BRASÍLIA - Na primeira reunião da Executiva nacional do PSDB depois do terremoto provocado pela delação do empresário Joesley Batista sobre o presidente Michel Temer e o presidente afastado Aécio Neves (MG), a pauta sobre a permanência do PSDB no governo refluiu. Segundo os presentes, a discussão mais inflamada e que demandou mais explicações do presidente interino Tasso Jereissatti (CE) foi a produção de vídeos do programa eleitoral do PSDB na TV, que fala dos acertos históricos do partido mas diz: “ O PSDB errou”.
O PSDB faz um mea-culpa, mas não especifica onde errou. Mas alguns deputados que votaram a favor de Temer, contra o acolhimento da denúncia da Procuradoria da República, vestiram a carapuça e, como já estão sendo muito cobrados nos estados, acham que o tom dado no programa de propaganda gratuita irá demonizá-los ainda mais. Os deputados Nilson Leitão (PSDB-MS) e Rogério Marinho (PSDB-RN) foram os que mais reclamaram.
— Com Aécio nenhum constrangimento. Estava tranquilo, explicou a versão dele dos fatos, a mesma que deu na tribuna do Senado. Depois deixou a reunião acho que para deixar Tasso a vontade, para não ter essa coisa de dois presidentes — disse o deputado Daniel Coelho (PSDB-PE), do grupo dos chamados “cabeças pretas”, que participou da reunião.
Tasso, responsável pela produção do programa, teve que explicar que os vídeos não vão personalizar ninguém nem ter um olhar voltado para o hoje, mas sim, fazer uma análise histórica da perda das bandeiras do partido ao longo do tempo. O mea-culpa será no sentido de que o PSDB foi criado de uma dissidência do PMDB com bandeiras próprias, e hoje se aproximou muito de teses da política tradicional que contradizem a ideia da criação do partido lá atrás.
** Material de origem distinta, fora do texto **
Lemma exchange_least i keys j :
  (i < j)%nat → least_upto i j keys → least_upto i (S j) (exchange i keys j).
Proof.
  intros Hij Hl b x y Hb. unfold exchange.
  destruct (keys !! i) as [u|] eqn:Hu; [|congruence].
  destruct (keys !! j) as [v|] eqn:Hv.
  2:{ intros Hx Hy. destruct (decide (b = j)) as [->|]; [congruence|]. apply (Hl b); [lia|congruence|done]. }
  destruct (str_lt v u) eqn:E.
  - assert (i < length keys)%nat by by eapply lookup_lt_Some.
    assert (j < length keys)%nat by by eapply lookup_lt_Some.
    rewrite list_lookup_insert_ne, list_lookup_insert_eq by lia.
    intros [= <-]. destruct (decide (b = j)) as [->|Hne].
    + rewrite list_lookup_insert_eq by (rewrite length_insert; lia). intros [= <-].
      by apply str_lt_true_le.
    + rewrite !list_lookup_insert_ne by lia. intros Hy.
      apply str_lt_true_le in E as [E _]. etrans; [exact E|]. apply (Hl b); [lia|done|done].
  - intros Hx Hy. destruct (decide (b = j)) as [->|Hne]; [|apply (Hl b); [lia|congruence|done]].
    apply str_lt_le in E. congruence.
Qed.

Lemma inner_loop i keys m k :
  (i < k)%nat → ordered_below i keys → least_upto i k keys →
  let keys' := fold_left (exchange i) (seq k m) keys in
  keys' ≡ₚ keys ∧ ordered_below i keys' ∧ least_upto i (k + m) keys'.
Proof.
  revert keys k. induction m as [|m IH]; intros keys k Hk Ho Hl; simpl.
  { rewrite Nat.add_0_r. done. }
  destruct (IH (exchange i keys k) (S k)) as (Hp & Ho' & Hl'); [lia| | |].
  - apply exchange_ordered; [lia|done].
  - apply exchange_least; [lia|done].
  - rewrite Nat.add_succ_r. split_and!; [|done|done]. by rewrite Hp, exchange_perm.
Qed.

Lemma outer_loop keys n m i :
  n = length keys → (i + m = n - 1)%nat → ordered_below i keys →
  let keys' := fold_left (λ keys i, fold_left (exchange i) (seq (S i) (n - S i)) keys) (seq i m) keys in
  keys' ≡ₚ keys ∧ ordered_below (i + m) keys'.
Proof.
  revert keys i. induction m as [|m IH]; intros keys i Hn Him Ho; simpl.
  { rewrite Nat.add_0_r. done. }
  destruct (inner_loop i keys (n - S i) (S i)) as (Hp & Ho' & Hl'); [lia|done|intros b x y; lia|].
  set (keys1 := fold_left (exchange i) (seq (S i) (n - S i)) keys) in *.
  assert (length keys1 = n) as Hlen by by rewrite Hp.
  destruct (IH keys1 (S i)) as (Hp2 & Ho2); [by rewrite Hlen|lia| |].
  - intros a b x y Ha Hab Hx Hy. destruct (decide (a = i)) as [->|]; [|apply (Ho' a b); [lia|done..]].
    apply (Hl' b); [|done|done]. apply lookup_lt_Some in Hy. lia.
  - rewrite Nat.add_succ_r. split; [by rewrite Hp2|done].
Qed.

Lemma ordered_below_Sorted keys : ordered_below (length keys - 1) keys → Sorted String.le keys.
Proof.
  induction keys as [|x keys IH]; intros Ho; [constructor|]. constructor.
  - apply IH. intros a b u v Ha Hab Hu Hv. apply (Ho (S a) (S b)); simpl; [lia|lia|done|done].
  - destruct keys as [|y keys]; constructor. apply (Ho 0%nat 1%nat); simpl; [lia|lia|done|done].
Qed.

Lemma exchange_sort_sorts keys : exchange_sort keys = sort_Strings keys.
Proof.
  unfold exchange_sort. destruct (outer_loop keys (length keys) (length keys - 1) 0) as [Hp Ho];
    [done|lia|intros a b x y; lia|].
  apply sort_Strings_unique; [|done]. apply ordered_below_Sorted.
  by rewrite (Permutation_length Hp).
Qed.

(** ** Lemmas: checksums *)

(** The keys of a map, sorted: what every checksum and listing of the program uses. *)
Definition sorted_keys (data : SecretData) : list string := sort_Strings (map_to_list data).*1.

Lemma range_keys_sorted `{MapOrder} (data : SecretData) :
  sort_Strings (range data).*1 = sorted_keys data.
Proof. apply sort_Strings_proper. by rewrite range_perm. Qed.

(** The digest all the checksums are built from. *)
Definition content_digest (data : SecretData) : string :=
  hex (sha256 (hash_input data (sorted_keys data))).
(* ===== verification/Pki.v ===== *)
(** * internal/pki: the certificates of the agents and the manager

    A certificate authority and two leaf certificates kept in Secrets, issued again
    before they expire.  crypto/x509, encoding/pem, randomness, the clock (nanoseconds)
    and the Kubernetes API are arguments; keys are opaque. *)

From Stdlib Require Import Ascii.
From S2P Require Import Prelude GoStd Base64 Api Kube.

Local Open Scope go_scope.

(* [internal/pki/pki.go:36-36] *)
Definition ServerCertDNSName : string := "hsm-agent".
(* [internal/pki/pki.go:40-40] *)
Definition ClientCertDNSName : string := "hsm-manager".
(* [internal/pki/pki.go:43-43] *)
Definition DefaultLeafValidity : Z := 90 * 24 * Hour.
(* [internal/pki/pki.go:47-47] *)
Definition DefaultRenewBefore : Z := 30 * 24 * Hour.
(* [internal/pki/pki.go:50-50] *)
Definition CAValidity : Z := 10 * 365 * 24 * Hour.
(* [internal/pki/pki.go:53-53] *)
Definition pemTypeCertificate : string := "CERTIFICATE".

(** The fields of [x509.Certificate] that are set, of a template and of a certificate. *)
Record Certificate := mkCertificate {
  x_SerialNumber : Z;
  x_CommonName : string;
  x_Organization : list string;
  x_NotBefore : Z;
  x_NotAfter : Z;
  x_KeyUsage : list string;
  x_ExtKeyUsage : list string;
  x_BasicConstraintsValid : bool;
  x_IsCA : bool;
  x_MaxPathLenZero : bool;
  x_DNSNames : list string;
}.

(** [CreateCertificate template parent key signer]: the DER of the template for the public
    half of [key], signed by [signer] in the name of [parent]. *)
Record Crypto (W Key Pair : Type) := mkCrypto {
  GenerateKey : ST W (result Key);
  rand_Int : Z → ST W (result Z);
  CreateCertificate : Certificate → Certificate → Key → Key → ST W (result string);
  ParseCertificate : string → result Certificate;
  MarshalECPrivateKey : Key → result string;
  ParseECPrivateKey : string → result Key;
  pem_Encode : string → string → string;
  pem_Decode : string → option (string * string);
  X509KeyPair : string → string → result Pair;
  AppendCertsFromPEM : string → bool;
}.
Arguments mkCrypto {W Key Pair}.
Arguments GenerateKey {W Key Pair}.
Arguments rand_Int {W Key Pair}.
Arguments CreateCertificate {W Key Pair}.
Arguments ParseCertificate {W Key Pair}.
Arguments MarshalECPrivateKey {W Key Pair}.
Arguments ParseECPrivateKey {W Key Pair}.
Arguments pem_Encode {W Key Pair}.
Arguments pem_Decode {W Key Pair}.
Arguments X509KeyPair {W Key Pair}.
Arguments AppendCertsFromPEM {W Key Pair}.

(* [internal/pki/ca.go:33-38] *)
Record CA (Key : Type) := mkCA { ca_cert : Certificate; ca_key : Key; ca_certPEM : string; ca_keyPEM : string }.
Arguments mkCA {Key}.
Arguments ca_cert {Key}.
Arguments ca_key {Key}.
Arguments ca_certPEM {Key}.
Arguments ca_keyPEM {Key}.
(* [internal/pki/leaf.go:31-34] *)
Record Leaf := mkLeaf { lf_CertPEM : string; lf_KeyPEM : string }.

(* [internal/pki/store.go:39-39] *)
Definition ManagedByAnnotation : string := "hsm.j5t.io/mtls-managed-by".
(* [internal/pki/store.go:40-40] *)
Definition SelfManagedValue : string := "hsm-secrets-operator".

(* [internal/pki/store.go:44-55 Config] *)
Record PKIConfig := mkPKIConfig {
  pc_Namespace : string;
  pc_CASecretName : string;
  pc_ServerSecretName : string;
  pc_ClientSecretName : string;
  pc_LeafValidity : Z;
  pc_RenewBefore : Z;
  pc_CertManagerEnabled : bool;
}.

(** [CAPool] is the pool of the certificates in [CACertPEM]. *)
(* [internal/pki/store.go:59-64] *)
Record Bundle (Pair : Type) := mkBundle { bd_CACertPEM : string; bd_ClientCert : Pair; bd_ServerSecretName : string }.
Arguments mkBundle {Pair}.
Arguments bd_CACertPEM {Pair}.
Arguments bd_ClientCert {Pair}.
Arguments bd_ServerSecretName {Pair}.

Definition TLSCertKey : string := "tls.crt".
Definition TLSPrivateKeyKey : string := "tls.key".
Definition ServiceAccountRootCAKey : string := "ca.crt".
(** A key of [secret.Data], empty if absent. *)
Definition data_at (s : Secret) (k : string) : string := default "" (se_Data s !! k).

(* [internal/pki/store.go:248-251] *)
Definition isExternallyManaged (secret : Secret) : bool :=
  match om_Annotations (se_meta secret) !! ManagedByAnnotation with
  | Some v => bool_decide (v ≠ SelfManagedValue)
  | None => false
  end.

(* [internal/pki/store.go:255-271] *)
Definition newPKISecret (namespace name : string) (data : gmap string string) : Secret :=
  mkSecret (mkObjectMeta name namespace "" 0
              (<["app.kubernetes.io/managed-by" := SelfManagedValue]> {["app.kubernetes.io/component" := "mtls"]})
              {[ManagedByAnnotation := SelfManagedValue]} [] None [] zero_time 0)
    "kubernetes.io/tls" data.

(** The existing Secret with the leaf copied in, marked as managed here. *)
(* [internal/pki/store.go:205-212 getOrIssueLeaf] *)
Definition update_leaf_secret (secret : Secret) (data : gmap string string) : Secret :=
  let m := se_meta secret in
  mkSecret (mkObjectMeta (om_Name m) (om_Namespace m) (om_UID m) (om_ResourceVersion m) (om_Labels m)
              (<[ManagedByAnnotation := SelfManagedValue]> (om_Annotations m)) (om_Finalizers m) (om_DeletionTimestamp m)
              (om_OwnerReferences m) (om_CreationTimestamp m) (om_Generation m))
    (se_Type secret) (data ∪ se_Data secret).

(** The defaults of [EnsurePKI]. *)
(* [internal/pki/store.go:71-76 EnsurePKI] *)
Definition with_defaults (cfg : PKIConfig) : PKIConfig :=
  mkPKIConfig (pc_Namespace cfg) (pc_CASecretName cfg) (pc_ServerSecretName cfg) (pc_ClientSecretName cfg)
    (if pc_LeafValidity cfg =? 0 then DefaultLeafValidity else pc_LeafValidity cfg)
    (if pc_RenewBefore cfg =? 0 then DefaultRenewBefore else pc_RenewBefore cfg) (pc_CertManagerEnabled cfg).

Section Pki.
Context {W Key Pair : Type} (crypto : Crypto W Key Pair) (c : KubeClient W) (clockNow : ST W Z).

(* [internal/pki/ca.go:119-126] *)
Definition randomSerial : ST W (result Z) :=
  st_try (rand_Int crypto (2 ^ 128)) (wrapf "failed to generate serial number") (λ serial, st_ret (Ok serial)).

(* [internal/pki/ca.go:129-135] *)
Definition marshalECKey (key : Key) : result string :=
  match MarshalECPrivateKey crypto key with
  | Err err => Err (wrapf "failed to marshal EC private key" err)
  | Ok der => Ok (pem_Encode crypto "EC PRIVATE KEY" der)
  end.
(* ===== verification/Mirror.v ===== *)
(** * internal/mirror/manager.go: mirroring secrets across devices

    Inventory of what every device holds, a plan per secret (source and targets
    chosen by [Resolve]), execution of the plans.  The agent manager, the clock and
    the clients are operations on a world [W]; [time.Sleep] has no effect on it.
    A [time.Time] of which the code uses [Unix()] only is its unix seconds. *)

From S2P Require Import Prelude GoStd Sha256 Reconcile Hsm MockClient Api.

(* [internal/mirror/manager.go:35-38] *)
Record AgentManagerInterface (W : Type) := mkAgentManager {
  CreateGRPCClient : DiscoveredDevice → ST W (result (Client W));
  GetAvailableDevices : string → ST W (result (list DiscoveredDevice));
}.
Arguments CreateGRPCClient {W}.
Arguments GetAvailableDevices {W}.

(* [internal/mirror/manager.go:106-113] *)
Inductive MirrorType :=
  | MirrorTypeSkip
  | MirrorTypeUpdate
  | MirrorTypeCreate
  | MirrorTypeRestoreMetadata.

#[global] Instance MirrorType_eq_dec : EqDecision MirrorType.
Proof. solve_decision. Defined.

(* [internal/mirror/manager.go:87-94] *)
Record SecretState := mkState {
  st_Present : bool;
  st_Version : Z;
  st_Timestamp : Z;
  st_Checksum : string;
  st_HasMetadata : bool;
  st_Error : option error;
}.

(* [internal/mirror/manager.go:81-84] *)
Record SecretInventory := mkInventory {
  inv_SecretPath : string;
  inv_DeviceStates : gmap string SecretState;
}.

(* [internal/mirror/manager.go:97-103] *)
Record SecretMirrorPlan := mkPlan {
  pl_SecretPath : string;
  pl_SourceDevice : string;
  pl_SourceVersion : Z;
  pl_TargetDevices : list string;
  pl_MirrorType : MirrorType;
}.

(* [internal/mirror/manager.go:70-78] *)
Record SecretMirrorResult := mkSecretResult {
  sr_SecretPath : string;
  sr_SourceDevice : string;
  sr_SourceVersion : Z;
  sr_TargetDevices : list string;
  sr_MirrorType : MirrorType;
  sr_Success : bool;
  sr_Error : option error;
}.

(* [internal/mirror/manager.go:59-67] *)
Record MirrorResult := mkMirrorResult {
  mr_Success : bool;
  mr_SecretsProcessed : Z;
  mr_SecretsUpdated : Z;
  mr_SecretsCreated : Z;
  mr_MetadataRestored : Z;
  mr_SecretResults : gmap string SecretMirrorResult;
  mr_Errors : list string;
}.
(* ===== verification/Pkcs11.v ===== *)
(** * internal/hsm/pkcs11_client.go and pkcs11_cgo.go: the PKCS#11 client

    The PKCS#11 library (github.com/miekg/pkcs11) is a record of operations on a
    world [W]; [TokenLaws] states the documented behaviour of the operations the
    client relies on.  [json.Marshal] and [json.Unmarshal] of the metadata are
    arguments.  The methods of [PKCS11Client] are state transformers of the client's
    fields and the world; the mutex makes each of them atomic. *)

From S2P Require Import Prelude GoStd Sha256 Hsm Oids.

(* [internal/hsm/pkcs11_client.go:34-34] *)
Definition defaultKeyName : string := "data".
(* [internal/hsm/pkcs11_client.go:35-35] *)
Definition metadataKeySuffix : string := "/_metadata".
(* [internal/hsm/pkcs11_client.go:36-36] *)
Definition applicationName : string := "hsm-secrets-operator".

(** ** The library *)
Definition CKR_DEVICE_ERROR : Z := 48.
Definition CKR_DEVICE_REMOVED : Z := 50.
Definition CKR_SESSION_HANDLE_INVALID : Z := 179.
Definition CKR_TOKEN_NOT_PRESENT : Z := 224.
Definition CKF_USER_PIN_INITIALIZED : Z := 8.

Inductive Attribute :=
  | CKA_CLASS_DATA
  | CKA_LABEL (label : string)
  | CKA_APPLICATION (name : string)
  | CKA_VALUE (value : string)
  | CKA_TOKEN (b : bool)
  | CKA_PRIVATE (b : bool)
  | CKA_MODIFIABLE (b : bool)
  | CKA_OBJECT_ID (der : list Z).

(** [tokenInfo] of the library, and its slot information. *)
Record CK_TOKEN_INFO := mkTokenInfo {
  ti_Label : string;
  ti_ManufacturerID : string;
  ti_Model : string;
  ti_SerialNumber : string;
  ti_Flags : Z;
  ti_Major : Z;
  ti_Minor : Z;
}.
Record CK_SLOT_INFO := mkSlotInfo {
  si_SlotDescription : string;
  si_ManufacturerID : string;
}.

(** A [*pkcs11.Ctx].  [GetAttributeValue] is used for the label alone
    ([GetLabel]) and for the label and the value ([GetLabelValue]). *)
Record Ctx (W : Type) := mkCtx {
  ctx_Initialize : ST W (result unit);
  ctx_Finalize : ST W (result unit);
  ctx_Destroy : ST W unit;
  ctx_GetSlotList : ST W (result (list Z));
  ctx_GetTokenInfo : Z → ST W (result CK_TOKEN_INFO);
  ctx_GetSlotInfo : Z → ST W (result CK_SLOT_INFO);
  ctx_OpenSession : Z → ST W (result Z);
  ctx_CloseSession : Z → ST W (result unit);
  ctx_Login : Z → string → ST W (result unit);
  ctx_Logout : Z → ST W (result unit);
  ctx_FindObjectsInit : Z → list Attribute → ST W (result unit);
  ctx_FindObjects : Z → nat → ST W (result (list Z));
  ctx_FindObjectsFinal : Z → ST W (result unit);
  ctx_GetLabel : Z → Z → ST W (result (list string));
  ctx_GetLabelValue : Z → Z → ST W (result (list string));
  ctx_CreateObject : Z → list Attribute → ST W (result Z);
  ctx_DestroyObject : Z → Z → ST W (result unit);
  ctx_SetPIN : Z → string → string → ST W (result unit);
}.
Arguments mkCtx {W}.
Arguments ctx_Initialize {W}.
Arguments ctx_Finalize {W}.
Arguments ctx_Destroy {W}.
Arguments ctx_GetSlotList {W}.
Arguments ctx_GetTokenInfo {W}.
Arguments ctx_GetSlotInfo {W}.
Arguments ctx_OpenSession {W}.
Arguments ctx_CloseSession {W}.
Arguments ctx_Login {W}.
Arguments ctx_Logout {W}.
Arguments ctx_FindObjectsInit {W}.
Arguments ctx_FindObjects {W}.
Arguments ctx_FindObjectsFinal {W}.
Arguments ctx_GetLabel {W}.
Arguments ctx_GetLabelValue {W}.
Arguments ctx_CreateObject {W}.
Arguments ctx_DestroyObject {W}.
Arguments ctx_SetPIN {W}.

(** [errors.As(err, &pe)]: the library error in the chain, if any. *)
Fixpoint as_pkcs11 (e : error) : option Z :=
  match e with
  | pkcs11_error code _ => Some code
  | wrapf _ e' | wrap_after e' _ => as_pkcs11 e'
  | _ => None
  end.

(* [internal/hsm/pkcs11_cgo.go:33-47] *)
Definition isTokenLostError (err : error) : bool :=
  match as_pkcs11 err with
  | None => false
  | Some pe => (pe =? CKR_TOKEN_NOT_PRESENT) || (pe =? CKR_DEVICE_REMOVED) ||
               (pe =? CKR_DEVICE_ERROR) || (pe =? CKR_SESSION_HANDLE_INVALID)
  end.

(* [internal/hsm/pkcs11_client.go:62-66] *)
Record pkcs11Object := mkObject {
  obj_Label : string;
  obj_Value : string;
  obj_Handle : Z;
}.

(* [internal/hsm/pkcs11_client.go:69-75] *)
Record tokenInfo := mk_tokenInfo {
  tk_Label : string;
  tk_ManufacturerID : string;
  tk_Model : string;
  tk_SerialNumber : string;
  tk_FirmwareVersion : string;
}.

(** What a [*Session] points to: sessions are only built with their context, so
    the [ctx != nil] tests of the code always hold. *)
(* [internal/hsm/pkcs11_cgo.go:50-54] *)
Record Session (W : Type) := mkSession {
  se_ctx : Ctx W;
  se_session : Z;
  se_slot : Z;
}.
Arguments mkSession {W}.
Arguments se_ctx {W}.
Arguments se_session {W}.
Arguments se_slot {W}.

(* [internal/hsm/pkcs11_client.go:47-59] *)
Record PKCS11Client (W : Type) := mkPKCS11 {
  p_config : Config W;
  p_session : option (Session W);
  p_slot : Z;
  p_connected : bool;
  p_dataObjects : gmap string Z;
}.
Arguments mkPKCS11 {W}.
Arguments p_config {W}.
Arguments p_session {W}.
Arguments p_slot {W}.
Arguments p_connected {W}.
Arguments p_dataObjects {W}.

Section Cgo.
Context {W : Type}.

(** [ctx.Finalize(); ctx.Destroy()], the error of the former ignored. *)
(* [internal/hsm/pkcs11_cgo.go:74-78 initializePKCS11] *)
Definition teardown (ctx : Ctx W) : ST W unit :=
  (do! ctx_Finalize ctx in ctx_Destroy ctx)%go.

(** The slot whose token has the configured label. *)
(* [internal/hsm/pkcs11_cgo.go:114-124 initializePKCS11] *)
Fixpoint find_slot_by_label (ctx : Ctx W) (label : string) (slots : list Z) : ST W (option Z) :=
  match slots with
  | [] => st_ret None
  | slot :: rest =>
      (let* r := ctx_GetTokenInfo ctx slot in
       match r with
       | Err _ => find_slot_by_label ctx label rest
       | Ok ti => if bool_decide (TrimSpace (ti_Label ti) = label) then st_ret (Some slot)
                  else find_slot_by_label ctx label rest
       end)%go
  end.

(** The slot to use, or the error to return. *)
(* [internal/hsm/pkcs11_cgo.go:92-136 initializePKCS11] *)
Definition select_slot (ctx : Ctx W) (config : Config W) (slots : list Z) : ST W (result Z) :=
  if UseSlotID config then
    if bool_decide (SlotID config ∈ slots) then st_ret (Ok (SlotID config))
    else st_ret (Err (errorf ("specified slot ID " +:+ go_itoa (SlotID config) +:+ " not found")))
  else if bool_decide (TokenLabel config ≠ "") then
    (let* found := find_slot_by_label ctx (TokenLabel config) slots in
     match found with
     | Some slot => st_ret (Ok slot)
     | None => st_ret (Err (errorf ("token with label '" +:+ TokenLabel config +:+ "' not found")))
     end)%go
  else st_ret (Ok (default 0 (head slots))).

(** [pkcs11.New] is the argument [New]; [None] is a nil context. *)
(* [internal/hsm/pkcs11_cgo.go:59-168] *)
Definition initializePKCS11 (New : string → ST W (option (Ctx W))) (config : Config W) (pin : string)
    : ST W (result (Session W * Z)) :=
  (let* octx := New (PKCS11LibraryPath config) in
   match octx with
   | None => st_ret (Err (errorf ("failed to create PKCS#11 context for library: " +:+ PKCS11LibraryPath config)))
   | Some ctx =>
       st_try (ctx_Initialize ctx) (wrapf "failed to initialize PKCS#11 library") (λ _,
         let* rslots := ctx_GetSlotList ctx in
         match rslots with
         | Err err => do! teardown ctx in st_ret (Err (wrapf "failed to get slot list" err))
         | Ok [] => do! teardown ctx in st_ret (Err (errorf "no slots with tokens found"))
         | Ok slots =>
             let* target := select_slot ctx config slots in
             match target with
             | Err err => do! teardown ctx in st_ret (Err err)
             | Ok targetSlot =>
                 let* rs := ctx_OpenSession ctx targetSlot in
                 match rs with
                 | Err err => do! teardown ctx in st_ret (Err (wrapf "failed to open session" err))
                 | Ok session =>
                     let* rl := ctx_Login ctx session pin in
                     match rl with
                     | Err err => do! ctx_CloseSession ctx session in do! teardown ctx in
                                  st_ret (Err (wrapf "failed to login with PIN" err))
                     | Ok _ => st_ret (Ok (mkSession ctx session targetSlot, targetSlot))
                     end
                 end
             end
         end)
   end)%go.

(** Count the slots whose token has no user PIN; stop at the first error. *)
(* [internal/hsm/pkcs11_cgo.go:204-213 isTokenBlankPKCS11] *)
Fixpoint count_blank (ctx : Ctx W) (slots : list Z) (blankCount : Z) : ST W (result Z) :=
  match slots with
  | [] => st_ret (Ok blankCount)
  | slot :: rest =>
      (let* r := ctx_GetTokenInfo ctx slot in
       match r with
       | Err err => st_ret (Err (wrapf ("failed to get token info for slot " +:+ go_itoa slot) err))
       | Ok ti => count_blank ctx rest
           (if Z.land (ti_Flags ti) CKF_USER_PIN_INITIALIZED =? 0 then blankCount + 1 else blankCount)
       end)%go
  end.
— O mea-culpa que faremos será mostrando onde o partido errou. Todos os partidos hoje estão num momento de ter que fazer um mea-culpa . Não adianta tapar o sol com a peneira e dizer que a sociedade não está insatisfeita , a insatisfação é enorme. Não vamos ficar cegos diante do que está acontecendo na rua. Por que todos nós políticos não estamos agradando? — explicou Tasso.
Ele negou que o programa será uma discussão sobre os membros do partido que estão sendo investigados pela Operação Lava-jato e que tenha um racha no PSDB. Diz que o partido está unido, mas não tem dono e que as divergências essenciais são discutidas democraticamente.
Momentos depois de Aécio declarar que a discussão sobre permanecer no governo está superada, Tasso foi questionado se havia se precipitado ao pregar o desembarque iminente há algumas semanas.
— Não me arrependo de nada do que fiz, só do que não fiz — respondeu.
Aécio ficou só meia hora na reunião, apresentou ao partido sua defesa, argumentando que os R$ 2 milhões repassados por Joesley não eram propina, se tratava de uma transação imobiliária. Em seguida entregou a condução para o interino Tasso Jereissatti (CE) e deixou a reunião.
Os dirigentes tucanos definiram a criação de uma comissão eleitoral para preparar o partido para a disputa de 2018 em todo país, marcaram para dezembro a Convenção Nacional para escolher o novo presidente que irá comandar a disputa, e atualizar as teses programáticas.
O presidente interino do PSDB diz que independente de o partido estar ou não no governo, vai sempre ao seu lado em votações de matérias que façam parte do seu programa.
— Independente de estarmos ou não no governo, o presidente Temer pode contar com a gente para aprovar as reformas. Mas aumento de Imposto de Renda, o governo não precisa contar com a gente, independente de estarmos no governo — avisou Tasso.
O secretário geral do PSDB, deputado Sílvio Torres (PSDB-SP), foi designado para comandar uma comissão criada para coordenar o calendário de convenções municipais, estaduais e nacional. Caberá a dessa comissão também discutir a reformulação do programa do PSDB.
A reunião da Executiva foi ampliada, com a participação de vários deputados do chamado grupo dos “cabeças pretas”, como Daniel Coelho (PE) e Mariana Carvalho (RR). Mas o governador Geraldo Alckmin, que tem agenda em Brasília, não participou da reunião. A alegação é que não pertence a Executiva. Ele deve se encontrar com Tasso em uma reunião separada agora a tarde, no Senado.